Proceedings of the Combustion Institute

Konduri, Aditya K.; Gruber, Andrea; Xu, Chao; Lu, Tianfeng; Krisman, Alexander K.; Bothien, Mirko R.; Chen, Jacqueline H.

A three-dimensional direct numerical simulation (DNS) is performed for a turbulent hydrogen-air flame, represented with detailed chemistry, stabilized in a model gas-turbine combustor. The combustor geometry consists of a mixing duct followed by a sudden expansion and a combustion chamber, which represents a geometrically simplified version of Ansaldo Energia's GT26/GT36 sequential combustor design.
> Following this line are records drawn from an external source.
(** The running thread is in the list: its timer, and the switch. *)
Lemma blocked_switch k k1 n c P timeout : kernel_ok k -> threads k !! current k = Some c ->
  stat_of c = RT_THREAD_RUNNING -> lock_nest k = 0 -> current k <> IDLE_THREAD -> wait_name n ->
  timeout < TimerOps.TICK_HALF -> blocked_at k k1 n (current k) c P ->
  exists k', (k2 ← (if 0 <? timeout then start_timer k1 (current k) timeout else Ok k1); rt_schedule k2) = Ok k' /\
    now_waits_at k k' n c P timeout.
Proof.
  intros K Ec Hr Hl Hi Hn Hto (K1 & Et & Ecur & Elock & _ & Eo & _ & Etl & l1 & l2 & E & El & Hp & Hm).
  set (y := set_stat RT_THREAD_SUSPEND c) in *.
  assert (Hy : stat_of y = RT_THREAD_SUSPEND) by (apply stat_set; unfold RT_THREAD_SUSPEND; lia).
  assert (Ey : threads k1 !! current k = Some y) by (by rewrite Et, lookup_insert_eq).
  assert (Hno : thread_timer (current k) ∉ TimerOps.rt_timer_list (tst k)).
  { by apply (active_no_timer k (current k) c (ko_timers _ K) Ec); right. }
  assert (Hstart : exists s', (if 0 <? timeout then start_timer k1 (current k) timeout else Ok k1) =
      Ok (with_tst k1 s') /\ timers_inv (threads k1) s' /\
      (0 < timeout -> thread_timer (current k) ∈ TimerOps.rt_timer_list s') /\
      (timeout <= 0 -> s' = tst k1)).
  { destruct (Z.ltb_spec 0 timeout).
    - destruct (start_timer_inv k1 (current k) y timeout (ko_timers _ K1) Ey Hy Hto)
        as (s' & E1 & T & Hs & _). exists s'. split_and!; try done; [|lia]. intros _. rewrite Hs. by left.
    - exists (tst k1). split_and!; try done; [by destruct k1|apply K1|lia]. }
  destruct Hstart as (s' & -> & T & Hpend & Hnp). cbn [mbind result_bind].
  assert (K2 : kernel_ok (with_tst k1 s')) by by apply with_tst_ok.
  destruct (switch_away (with_tst k1 s') y K2) as (k' & E' & K' & Hk & He & Hne & Hw).
  { cbn. by rewrite Ecur. }
  { done. }
  { cbn. by rewrite Elock. }
  { cbn. by rewrite Ecur. }
  cbn [current with_tst] in Hne. rewrite Ecur in Hne.
  exists k'. split; [done|]. pose proof (Hk (current k)) as Hkc. cbn in Hkc. rewrite Ey in Hkc.
  destruct Hkc as (y' & Ey' & Hyy & _). destruct He as (_ & _ & Ets & Eob). cbn in Ets, Eob.
  unfold now_waits_at. rewrite Ets, Eob. split_and!; try done.
  - destruct (waiting_suspended k' n (current k) K' Hn) as (z & Ez & Hz).
    { rewrite (Hw n Hn). change (lst (with_tst k1 s') n) with (lst k1 n). rewrite El.
      apply elem_of_app. right. by left. }
    rewrite Ey' in Ez. injection Ez as <-. exists y'. rewrite Hyy. split_and!; try done. by rewrite <- Hyy.
  - exists l1, l2. split_and!; try done. by rewrite (Hw n Hn).
  - intros m Hwm Hmn. rewrite (Hw m Hwm). change (lst (with_tst k1 s') m) with (lst k1 m).
    rewrite Hm by done. apply filter_absent. apply (active_not_waiting k m (current k) c K Hwm Ec). by right.
  - intros u. rewrite (prio_kept _ _ u Hk).
    transitivity (prio (put_thread k (current k) y) u); [|by apply (prio_insert_same k _ c)].
    unfold prio. cbn. by rewrite Et.
  - intros Hle. rewrite (Hnp Hle), Etl. by intros [? _]%list_elem_of_filter.
Qed.
Lemma rt_mutex_release_spec_witness : exists k',
  rt_mutex_release mutex_demo 100 = Ok (k', RT_EOK) /\ prio k' 3 = 20 /\ current k' = 5.
Proof.
  destruct (rt_mutex_release_spec mutex_demo _ 100 (mk_mutex 1 0 20 1 3) mutex_demo_may)
    as (k' & e & E & _ & He & _); [by exists true|done|done|done|].
  cbn in He. subst e. exists k'. split; [exact E|]. vm_compute in E. injection E as <-. by split.
Defined.

(** *** Events *)
Import Event.

Definition has_event (k : kernel) (o : Z) (e : rt_event) : Prop :=
  exists st, objs k !! o = Some (mk_object st (O_event e)).

Lemma has_event_get k o e : has_event k o e -> get_event k o = Ok e.
Proof. intros [st E]. unfold get_event. by rewrite E. Qed.

Lemma has_event_put k o e e' s : has_event k o e -> has_event (put_set k o e' s) o (mk_event (event_flag e') s).
Proof. intros [st E]. exists st. by apply (has_body_put _ _ _ (O_event e)). Qed.

(** The events a thread that waits as [x] gets from the set [s]: what it waits
    for and is there, if that is all of it (AND) or some of it (OR). *)
Definition gets (x : rt_thread) (s : Z) : option Z :=
  let r := Z.land (event_set x) s in
  if Z.testbit (event_info x) 0 then (if r =? event_set x then Some r else None)
  else if Z.testbit (event_info x) 1 then (if r =? 0 then None else Some r)
  else None.

(** The set after a thread with options [info] received [r]. *)
Definition consumed (info s r : Z) : Z := if Z.testbit info 2 then Z.ldiff s r else s.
In this configuration, a very lean blend of hydrogen and vitiated air is prepared in the mixing duct and convected into the combustion chamber, where the residence time from the inlet of the mixing duct to the combustion chamber is designed to coincide with the ignition delay time of the mixture. The results show that when the flame is stabilized at its design position, combustion occurs due to both autoignition and flame propagation (deflagration) modes at different locations within the combustion chamber. A chemical explosive mode analysis (CEMA) reveals that most of the fuel is consumed due to autoignition in the bulk-flow along the centerline of the combustor, and lower amounts of fuel are consumed by flame propagation near the corners of the sudden expansion, where the unburnt temperature is reduced by the thermal wall boundary layers. An unstable operating condition is also identified, wherein periodic auto-ignition events occur within the mixing duct. These events appear upstream of the intended stabilization position, due to positive temperature fluctuations induced by pressure waves originating from within the combustion chamber. The present DNS investigation represents the initial step of a comprehensive research effort aimed at gaining detailed physical insight into the rate-limiting processes that govern the sequential combustor behavior and avoid the insurgence of the off-design auto-ignition events.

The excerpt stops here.